_Material provided_:
(** One statement of thread [i]. *)
Definition exec (i : nat) (s : mstate) : option mstate :=
  t ← threads s !! i;
  if fault s || asleep t then None else
  match cont t with
  | None =>
    match todo t with
    | [] => None
    | o :: _ => Some (MState (data s) (owner s) (dead s) false
                  (<[i := Thread (Some (code_of o)) (todo t) false]> (threads s)))
    end
  | Some c =>
    let go d o k := Some (MState d o false false (<[i := next t k]> (threads s))) in
    if dead s then Some (panic s) else
    match c, owner s with
    | Mutex_enter k, None => go (data s) (Some i) k
    | Mutex_enter _, Some j => if (i =? j)%nat then Some (panic s) else None
    | _, None => Some (panic s)
    | c, Some j =>
      if negb (i =? j)%nat then Some (panic s) else
      match c with
      | Mutex_exit k => go (data s) None k
      | While_wait b a k =>
        if b i (data s) then
          if a i (data s) then
            Some (MState (data s) None false false (<[i := Thread (Some (Mutex_enter c)) (todo t) true]> (threads s)))
          else Some (panic s)
        else go (data s) (Some i) k
      | Assign f k => go (f i (data s)) (Some i) k
      | Assert p k => if p i (data s) then go (data s) (Some i) k else Some (panic s)
      | If b k1 k2 => go (data s) (Some i) (if b i (data s) then k1 else k2)
      | Broadcast k => Some (MState (data s) (Some i) false false (<[i := next t k]> (wake <$> threads s)))
      | Destroy k => Some (MState (data s) None true false (<[i := next t k]> (threads s)))
      | Ret | Mutex_enter _ => Some (panic s)
      end
    end
  end.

_Task instructions_:
Copy the whole listing above once more, character for character.

_Finished exercise_:
(** One statement of thread [i]. *)
Definition exec (i : nat) (s : mstate) : option mstate :=
  t ← threads s !! i;
  if fault s || asleep t then None else
  match cont t with
  | None =>
    match todo t with
    | [] => None
    | o :: _ => Some (MState (data s) (owner s) (dead s) false
                  (<[i := Thread (Some (code_of o)) (todo t) false]> (threads s)))
    end
  | Some c =>
    let go d o k := Some (MState d o false false (<[i := next t k]> (threads s))) in
    if dead s then Some (panic s) else
    match c, owner s with
    | Mutex_enter k, None => go (data s) (Some i) k
    | Mutex_enter _, Some j => if (i =? j)%nat then Some (panic s) else None
    | _, None => Some (panic s)
    | c, Some j =>
      if negb (i =? j)%nat then Some (panic s) else
      match c with
      | Mutex_exit k => go (data s) None k
      | While_wait b a k =>
        if b i (data s) then
          if a i (data s) then
            Some (MState (data s) None false false (<[i := Thread (Some (Mutex_enter c)) (todo t) true]> (threads s)))
          else Some (panic s)
        else go (data s) (Some i) k
      | Assign f k => go (f i (data s)) (Some i) k
      | Assert p k => if p i (data s) then go (data s) (Some i) k else Some (panic s)
      | If b k1 k2 => go (data s) (Some i) (if b i (data s) then k1 else k2)
      | Broadcast k => Some (MState (data s) (Some i) false false (<[i := next t k]> (wake <$> threads s)))
      | Destroy k => Some (MState (data s) None true false (<[i := next t k]> (threads s)))
      | Ret | Mutex_enter _ => Some (panic s)
      end
    end
  end.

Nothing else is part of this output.